Your objective:
Output the data below line for line, exactly, up to and including the line where "destruct (folded now row) eqn:Hf." appears.

[Collected data entries]

+ + + +

Lemma table_kept_step before row after m : rows = before ++ row :: after → kept now row = true →
  table now cluster_id rows before m →
  (retain now cluster_id m row = <[kept_bucket now cluster_id row := Raw row]> m ∧
     (∀ a, m !! kept_bucket now cluster_id row ≠ Some (Aggregate a)) ∨
   retain now cluster_id m row = m ∧ ∃ o, m !! kept_bucket now cluster_id row = Some (Raw o)) ∧
  total (retain now cluster_id m row) = total m.
Proof.
  intros Hrows Hk [Hraw Hsound Htotal _ _]. assert (row ∈ rows) as Hin by (subst rows; set_solver).
  assert (∀ a, m !! kept_bucket now cluster_id row ≠ Some (Aggregate a)) as Hno.
  { intros a Ha. destruct (sound_bucket _ _ _ _ _ (Hsound _ _ Ha)) as (r & Hr & Hf & Hb).
    by destruct (buckets_apart now cluster_id rows r row Hfresh Hr Hin Hf Hk). }
  destruct (retain_kept now cluster_id m row Hk) as [Heq|[[Heq Ho]|[a Ha]]]; [| |by destruct (Hno a)].
  - split; [by left|]. rewrite Heq. destruct (m !! kept_bucket now cluster_id row) as [[o|a]|] eqn:Hm; [| |].
    + pose proof (total_replace m _ _ (Raw row) Hm) as Ht. cbn in Ht. lia.
    + by destruct (Hno a).
    + by rewrite total_new.
  - split; [right; by split|]. by rewrite Heq.
Qed.

Lemma table_step before row after m : rows = before ++ row :: after →
  table now cluster_id rows before m → table now cluster_id rows (before ++ [row]) (retain now cluster_id m row).
Proof.
  intros Hrows Ht. assert (row ∈ rows) as Hin by (subst rows; set_solver).
  assert (∀ r, r ∈ before → r ∈ rows) as Hbefore by (subst rows; set_solver).
  destruct (folded now row) eqn:Hf.
  - destruct (table_folded_step _ _ _ _ Hrows Hf Ht) as (a & Heq & Hs & Hr & Hall & Htot). destruct Ht as [Hraw Hsound Htotal Hfolded Hkept].
    assert (kept now row = false) as Hnk by (unfold folded in Hf; by destruct (kept now row)).
    split.
    + intros b o. rewrite Heq. destruct (decide (b = folded_bucket now cluster_id row)) as [-> |?];
        [by rewrite lookup_insert_eq|rewrite lookup_insert_ne by done; apply Hraw].
    + intros b a'. rewrite Heq. destruct (decide (b = folded_bucket now cluster_id row)) as [-> |?];
        [rewrite lookup_insert_eq; by intros [= <-]|rewrite lookup_insert_ne by done; apply Hsound].
    + rewrite Htot, accounted_snoc, Htotal. unfold weight_of. by rewrite Hf.
    + intros r [Hr'|Hr']%elem_of_app Hrf; rewrite Heq.
      * destruct (Hfolded r Hr' Hrf) as (a' & Ha' & Hst). destruct (decide (folded_bucket now cluster_id r = folded_bucket now cluster_id row)) as [He|?].
        -- rewrite He in Ha'. exists a. rewrite He, lookup_insert_eq. eauto.
        -- rewrite lookup_insert_ne by done. eauto.
      * apply list_elem_of_singleton in Hr' as ->. exists a. by rewrite lookup_insert_eq.
    + intros r [Hr'|Hr']%elem_of_app Hrk; [|apply list_elem_of_singleton in Hr' as ->; congruence]. rewrite Heq.
      rewrite lookup_insert_ne; [by apply Hkept|]. apply (buckets_apart now cluster_id rows row r); auto.
  - destruct (kept now row) eqn:Hk.
    2: { rewrite retain_dropped by done. destruct Ht as [Hraw Hsound Htotal Hfolded Hkept]. split; [done|done| | |].
         - rewrite accounted_snoc, Htotal. unfold weight_of. rewrite Hf. lia.
         - intros r [?|Hr']%elem_of_app; [by apply Hfolded|apply list_elem_of_singleton in Hr' as ->; congruence].
         - intros r [?|Hr']%elem_of_app; [by apply Hkept|apply list_elem_of_singleton in Hr' as ->; congruence]. }
    destruct (table_kept_step _ _ _ _ Hrows Hk Ht) as [Hcase Htot]. destruct Ht as [Hraw Hsound Htotal Hfolded Hkept].
    assert (accounted now (before ++ [row]) = accounted now before) as Hacc.
    { rewrite accounted_snoc. unfold weight_of. rewrite Hf. lia. }
    destruct Hcase as [[Heq Hno]|[Heq [o Ho]]].
    + split.
      * intros b o. rewrite Heq. destruct (decide (b = kept_bucket now cluster_id row)) as [-> |?];
          [rewrite lookup_insert_eq; by intros [= <-]|rewrite lookup_insert_ne by done; apply Hraw].
      * intros b a'. rewrite Heq. destruct (decide (b = kept_bucket now cluster_id row)) as [-> |?];
          [by rewrite lookup_insert_eq|rewrite lookup_insert_ne by done; apply Hsound].
      * by rewrite Htot, Hacc.
      * intros r [Hr'|Hr']%elem_of_app Hrf; [|apply list_elem_of_singleton in Hr' as ->; congruence].
        rewrite Heq, lookup_insert_ne; [by apply Hfolded|]. apply not_eq_sym, (buckets_apart now cluster_id rows r row); auto.
      * intros r Hr' Hrk. rewrite Heq. destruct (decide (kept_bucket now cluster_id r = kept_bucket now cluster_id row)) as [-> |?].
        -- rewrite lookup_insert_eq. eauto.
        -- rewrite lookup_insert_ne by done. apply elem_of_app in Hr' as [?|Hr']; [by apply Hkept|].
           apply list_elem_of_singleton in Hr' as ->. done.
    + rewrite Heq in *. split; [done|done|by rewrite Htotal, Hacc| |].
      * intros r [?|Hr']%elem_of_app; [by apply Hfolded|apply list_elem_of_singleton in Hr' as ->; congruence].
      * intros r [?|Hr']%elem_of_app; [by apply Hkept|apply list_elem_of_singleton in Hr' as ->; eauto].
Qed.
Lemma quiet_healthy c pr ps rt : checkpointed c pr ps → quiet c ps rt → healthy rt.
Proof.
  intros [_ _ (l & Hl & Hfit & Hp)] [[Hc (r & Hr & Hsr) Hrows Hled] Hst]. injection Hst as Hst Ht. split; [|done|done|].
  - intros r'. rewrite Hr. intros [= <-]. eauto.
  - exists l. rewrite Ht. split_and!; [done|done|]. eapply protected_rows; [|exact Hp]. intros row Hin Hlive.
    assert (row ∈ rows_of (rt_snapshot rt)) as Hs.
    { unfold rows_of. rewrite list_elem_of_In, List.filter_In, <-list_elem_of_In. split; [done|].
      unfold live in Hlive. by apply andb_true_iff in Hlive as [? _]. }
    rewrite Hst in Hs. unfold rows_of in Hs. rewrite list_elem_of_In, List.filter_In, <-list_elem_of_In in Hs. by destruct Hs.
Qed.
Lemma quiet_failed now c pr ps rt e : checkpointed c pr ps → quiet c ps rt → outcome now ps (Err e) rt [].
Proof. intros Hcp Hq. split; [by eapply quiet_healthy|]. destruct Hq as [_ Hst]. by injection Hst. Qed.

Lemma refuse_spec outside now c pr ps s expired e rt : checkpointed c pr ps → quiet c ps rt →
  wp (refuse_segment outside s expired pr ps e) (outcome now ps) rt.
Proof.
  intros Hcp Hq. unfold refuse_segment.
  assert (∀ m : Call unit, keeps c m → still m → wp (m ;! (if records_gap e || expired then persist_or_restore outside pr ps else ret tt) ;!
    fail (ProtocolFailed e)) (outcome now ps) rt) as Hgen.
  { intros m Hk Hst. apply (quiet_bind c ps); [done|done|done|intros ? ? ?; by eapply quiet_failed|]. intros _ rt1 Hq1.
    destruct (records_gap e || expired).
    - apply wp_bind. eapply wp_mono; [apply (persist_spec outside c); [done|apply Hq1]|].
      intros [[]|e'] rt2 ws [Hh Hres]; [|destruct Hres as [Hs ->]; split; [done|by rewrite Hs]].
      destruct Hres as (_ & Hrec & sn & -> & _). apply wp_fail. split; [done|]. unfold rows_of. rewrite Hrec.
      destruct Hq1 as [_ Hst1]. by injection Hst1.
    - apply wp_bind, wp_ret. cbn [app]. apply wp_fail. by eapply quiet_failed. }
  destruct e; try (apply Hgen; [apply keeps_ret|apply still_ret]).
  - apply Hgen; [apply keeps_sequence_gap|apply still_sequence_gap].
  - apply Hgen; [apply keeps_record_gap|apply still_push_gap].
  - apply Hgen; [apply keeps_record_gap|apply still_push_gap].
Qed.

Lemma healthy_pruned now rt c : working c rt → healthy rt → healthy (rt <| rt_snapshot ::= pruned now |>).
Proof.
  intros [Hc (r & Hr & Hsr) Hp Hl] [_ _ _ (l & Hsv & Hfit & Hps)].
  assert (∀ row, row ∈ sn_records (pruned now (rt_snapshot rt)) → live row = true → row ∈ sn_records (rt_snapshot rt)) as Hin.
  { intros row Hrow Hlive. cbn in Hrow. apply prune_shape in Hrow as [?|Hp']; [done|]. unfold live in Hlive.
    apply andb_true_iff in Hlive as [_ Hnone%bool_decide_eq_true]. rewrite Hnone in Hp'. by destruct Hp'. }
  split; [cbn; rewrite Hr; intros ? [= <-]; by eauto|by eapply protected_rows|done|].
  exists l. split_and!; [done|done|by eapply protected_rows].
Qed.

Lemma keeps_bind_ok {A B} c (m : Call A) (k : A → Call B) rt (Q : result B RepositoryRuntimeError → Runtime → list Snapshot → Prop) :
  working c rt → keeps c m → (∀ e rt', m rt = Some (rt', [], Err e) → False) →
  (∀ a rt', working c rt' → wp (k a) Q rt') → wp (bind m k) Q rt.
Proof.
  intros Hw Hk Hne HQ. apply wp_bind. specialize (Hk rt Hw). unfold wp in *. destruct (m rt) as [[[rt' ws] [a|e]]|] eqn:Em; [| |done].
  - destruct Hk as [Hw' ->]. cbn [app]. by apply HQ.
  - destruct Hk as [_ ->]. by destruct (Hne e rt').
Qed.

+ + + +

Your response:
Lemma table_kept_step before row after m : rows = before ++ row :: after → kept now row = true →
  table now cluster_id rows before m →
  (retain now cluster_id m row = <[kept_bucket now cluster_id row := Raw row]> m ∧
     (∀ a, m !! kept_bucket now cluster_id row ≠ Some (Aggregate a)) ∨
   retain now cluster_id m row = m ∧ ∃ o, m !! kept_bucket now cluster_id row = Some (Raw o)) ∧
  total (retain now cluster_id m row) = total m.
Proof.
  intros Hrows Hk [Hraw Hsound Htotal _ _]. assert (row ∈ rows) as Hin by (subst rows; set_solver).
  assert (∀ a, m !! kept_bucket now cluster_id row ≠ Some (Aggregate a)) as Hno.
  { intros a Ha. destruct (sound_bucket _ _ _ _ _ (Hsound _ _ Ha)) as (r & Hr & Hf & Hb).
    by destruct (buckets_apart now cluster_id rows r row Hfresh Hr Hin Hf Hk). }
  destruct (retain_kept now cluster_id m row Hk) as [Heq|[[Heq Ho]|[a Ha]]]; [| |by destruct (Hno a)].
  - split; [by left|]. rewrite Heq. destruct (m !! kept_bucket now cluster_id row) as [[o|a]|] eqn:Hm; [| |].
    + pose proof (total_replace m _ _ (Raw row) Hm) as Ht. cbn in Ht. lia.
    + by destruct (Hno a).
    + by rewrite total_new.
  - split; [right; by split|]. by rewrite Heq.
Qed.

Lemma table_step before row after m : rows = before ++ row :: after →
  table now cluster_id rows before m → table now cluster_id rows (before ++ [row]) (retain now cluster_id m row).
Proof.
  intros Hrows Ht. assert (row ∈ rows) as Hin by (subst rows; set_solver).
  assert (∀ r, r ∈ before → r ∈ rows) as Hbefore by (subst rows; set_solver).
  destruct (folded now row) eqn:Hf.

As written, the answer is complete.